Bligh suggests that established airlines are looking for the "on demand" (to use his company's catchphrase) characteristics of BPO to help them compete with new entrants that own no assets. He also suggests -- contrary to other interviewees' opinions -- that financial services is "a bit of a slow starter" when it comes to BPO, at least as far as established companies are concerned. "The hottest sector is industrial," which is driven my global pressures, he says.
Very few organisations want to be leaders, says Bligh, but points out that Unilever and others in the same industry are now following Procter & Gamble's lead. It is sometimes said that Australian organisations are particularly reluctant to move ahead of the pack, but Bligh describes that as a generalisation.

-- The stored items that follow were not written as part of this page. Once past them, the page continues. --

(** * mapbuffer: the submap cache and its quad files

    A shallow embedding of [src/mapbuffer.cpp]: the map from absolute submap
    coordinates to owned submaps, the per-quad save ([save], [save_quad]) and
    the lazy load ([lookup_submap], [unserialize_submaps], [deserialize]).

    Conventions of the embedding:
    - [std::map<tripoint_abs_sm, std::unique_ptr<submap>>] is a
      [gmap tripoint (option submap)]; [None] as a value is the null
      [unique_ptr], an absent key is an absent key.  A [unique_ptr] owns its
      object exclusively, so the object is carried by value.
    - The file system is a finite map from path strings to parsed file
      contents together with a set of directories.
    - [debugmsg] appends a structured entry to a log.
    - C++ exceptions are the [Throw] outcome of the monad [M]. *)

From stdpp Require Import base gmap sets list strings pretty sorting.
From Stdlib Require Import ZArith Lia Ascii.

Local Open Scope Z_scope.

(** ** Coordinates *)

Record point := mk_point { px : Z; py : Z }.

Record tripoint := mk_tripoint { tx : Z; ty : Z; tz : Z }.

#[global] Instance tripoint_eq_dec : EqDecision tripoint.
Proof. solve_decision. Defined.

#[global] Instance tripoint_countable : Countable tripoint.
Proof.
  refine (inj_countable' (λ p, (tx p, ty p, tz p))
                         (λ t, mk_tripoint t.1.1 t.1.2 t.2) _).
  by intros [].
Defined.

(** [point_zero], [point_south], [point_east], [point_south_east] of
    [point.h]. *)
Definition point_zero : point := mk_point 0 0.
Definition point_south : point := mk_point 0 1.
Definition point_east : point := mk_point 1 0.
Definition point_south_east : point := mk_point 1 1.

(** [tripoint + point]: the offset is applied in the plane. *)
Definition tripoint_add (p : tripoint) (d : point) : tripoint :=
  mk_tripoint (tx p + px d) (ty p + py d) (tz p).

(** A default-constructed [tripoint_abs_sm]. *)
Definition tripoint_default : tripoint := mk_tripoint 0 0 0.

Catastrophic events tend to drive change, he says, which is why the industrial sector moving on BPO. The banks didn't make dramatic change in response to the emergence of mortgage brokers, and "often, when you realise the need to change, it's too late".
This sentiment is echoed by Karl Bowen, vice president of outsourcing at Capgemini Australia, who says that while local interest is "pretty broad", most organisations are still at "phase one" -- reviewing the situation, working out the costs, and identifying skills. The market is getting close to more action, he predicts.
Government is another significant area for BPO according to our commentators. It is "an ideal candidate for outsourcing" due to duplication of efforts, says Chohan, and a shared services model offers potential benefits even if it is not outsourced. Australian government processes are probably streamlined enough to outsource, he says, but security and privacy issues need consideration, along with the organisational readiness for outsourcing.
Government, especially in terms of healthcare "may end up being one of the largest for transformation," says Bligh. Reducing the cost of back office functions means more doctors and nurses can be employed for same total expenditure. But he warns that it is hard for even a large organisation to transform itself.
BPO vs ITO
While IT outsourcing (ITO) and BPO are separate issues, there is clearly some linkage due to the pervasiveness of IT in most organisations.
Philosophically, if an organisation has decided to outsource processes then IT will also be a candidate for outsourcing, says Bligh.
"We don't run into a lot of CIOs in the decision making process."
The majority opinion is that BPO is no harder with or without ITO. Bligh says it makes no difference even if two separate providers are involved as long as the contracts are sufficiently flexible. For example, Procter & Gamble successfully uses HP for ITO and IBM for BTO. From a technological perspective, the increasing use of HTML, Java, and other Web technologies means "we don't find the interfaces a problem at all," he says.
Zaple is also optimistic, saying that integration should be straightforward: "If you're doing BPO properly, your inputs or outputs should be easy enough to define." You're outsourcing a process, not a task, so the boundaries should be clear-cut. Providing the goal is clearly defined, there should be no integration problems.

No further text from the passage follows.